However, we went back to the Residency to get something to eat.
All had returned with the exception of Mr. Simpson and Captain
Butcher, who were still at the Jubraj’s house, and Mr. Brackenbury,
whose exact whereabouts were unknown. We had commenced
lunch, when my husband asked me if I would give orders that some
food should be sent to the two officers who were not able to leave
their posts, and I went away to a little room adjoining the dining-room
and commenced cutting sandwiches for them, as the servants had
disappeared, and one had to get everything for one’s self or go
without.
I had been busily engaged for about ten minutes, when I heard a
sound which filled me with alarm, and a bullet crashed through the
window above my head. It frightened me more than the one at the
telegraph-office had done, and I dropped my knife, left the
sandwiches as they were, and rushed into the dining-room. All the
officers meanwhile had gone out, and had found that the Manipuris
had crept round to the back of the Residency and commenced an
attack upon us, using as cover the Naga village which lay between
our grounds and the river.
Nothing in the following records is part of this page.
Lemma replaceable_ident s w hs :
  s ∉ hs -> replaceable (Token Identifier s w hs) = true.
Proof.
  intros H. unfold replaceable. simpl.
  rewrite bool_decide_eq_false_2 by exact H. reflexivity.
Qed.

(** [MSTR_EXPAND(ts)] becomes the literal spelling [ts]; the tokens of [ts]
    are not replaced, whatever they name. *)
Lemma expand_MSTR_EXPAND fuel m w hs lp ts rp rest :
  m !! "MSTR_EXPAND" = Some MSTR_EXPAND_def ->
  "MSTR_EXPAND" ∉ hs ->
  is_punct "(" lp = true ->
  forallb flat ts = true ->
  is_punct ")" rp = true ->
  exists lit,
    tk_kind lit = StringLiteral /\
    tk_spelling lit = quoted (text_of ts) /\
    expand (S fuel) m
      (Token Identifier "MSTR_EXPAND" w hs :: lp :: ts ++ rp :: rest)
    = do r <- expand fuel m rest; Ok (lit :: r).
Proof.
  intros Hm Hhs Hlp Hts Hrp.
  eexists. split; [| split]; cycle 2.
  - erewrite expand_function;
      [ | apply replaceable_ident; exact Hhs
        | exact Hm
        | exact Hlp
        | apply collect_args_flat; [exact Hts | exact Hrp]
        | reflexivity
        | reflexivity ].
    rewrite substitute_MSTR_EXPAND. simpl.
    apply expand_skip. reflexivity.
  - reflexivity.
  - reflexivity.
Qed.

(** [MSTR(a)] becomes the literal spelling the complete replacement of [a]:
    the argument is replaced before [MSTR_EXPAND] applies [#] to it. *)
Lemma expand_MSTR fuel m w hs lp a rp rest ts :
  m !! "MSTR_EXPAND" = Some MSTR_EXPAND_def ->
  m !! "MSTR" = Some MSTR_def ->
  "MSTR" ∉ hs ->
  "MSTR_EXPAND" ∉ hs ->
  is_punct "(" lp = true ->
  flat a = true ->
  is_punct ")" rp = true ->
  expand (S fuel) m [a] = Ok ts ->
  forallb flat ts = true ->
  exists lit,
    tk_kind lit = StringLiteral /\
    tk_spelling lit = quoted (text_of ts) /\
    expand (S (S fuel)) m (Token Identifier "MSTR" w hs :: lp :: a :: rp :: rest)
    = do r <- expand fuel m rest; Ok (lit :: r).
Proof.
  intros Hme Hm Hhs Hhs' Hlp Ha Hrp Harg Hts.
  set (hs1 := "MSTR" :: list_intersection hs (tk_hide rp)).
  destruct (expand_MSTR_EXPAND fuel m w (list_union hs1 []) (add_hide hs1 (punct "("))
              (map (add_hide hs1) (inherit_ws false ts))
              (add_hide hs1 (punct ")")) rest)
    as (lit & Hk & Hs & He).
  - exact Hme.
  - unfold hs1. rewrite list_elem_of_union.
    intros [Hin | Hin]; [| inversion Hin].
    apply elem_of_cons in Hin as [Heq | Hin]; [discriminate |].
    apply list_elem_of_intersection in Hin as [Hin _]. contradiction.
  - reflexivity.
  - rewrite forallb_map_same by apply flat_add_hide.
    rewrite forallb_inherit_ws by apply flat_set_ws. exact Hts.
  - reflexivity.
  - exists lit. split; [exact Hk | split].
    + rewrite Hs. f_equal. unfold text_of.
      rewrite stringify_text_add_hide. apply text_of_inherit_ws.
    + erewrite expand_function;
        [ | apply replaceable_ident; exact Hhs
          | exact Hm
          | exact Hlp
          | apply (collect_args_flat [a]);
              [simpl; rewrite Ha; reflexivity | exact Hrp]
          | reflexivity
          | reflexivity ].
      fold MSTR_body. rewrite (substitute_MSTR _ _ _ Harg).
      simpl. rewrite map_app, <- app_assoc. simpl.
      exact He.
Qed.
This was a clever move on their part, and
it was some time before the troops could drive them back, as most of
our men were engaged in holding the posts inside the palace
captured early in the morning, and this left only a small guard for the
Residency, treasury offices, and Sepoys’ camp. Eventually our party
set fire to the Naga village, and drove the Manipuris out. Bullets had
made their way through the window-panes and doors of the dining-
room, and had smashed some of the breakfast-things and the glass
on the sideboard. It was difficult to find out the most secure place in
the house, as the firing was hot in the front of the Residency by this
time, and the walls, being only lath and plaster, were little or no
protection.
My husband suggested my descending to the cellars, which were
under the house and built of stone; but I did not like the idea, and
remembered how scornful I had been when we had talked over
matters weeks before, and he had joked about the snug corner he
would make ready for me in the basement of the house. So I made
up my mind to remain above-board, so to speak, until the worst
came to the worst. It was heart-rending to see the work of
destruction which was proceeding in the different rooms meanwhile.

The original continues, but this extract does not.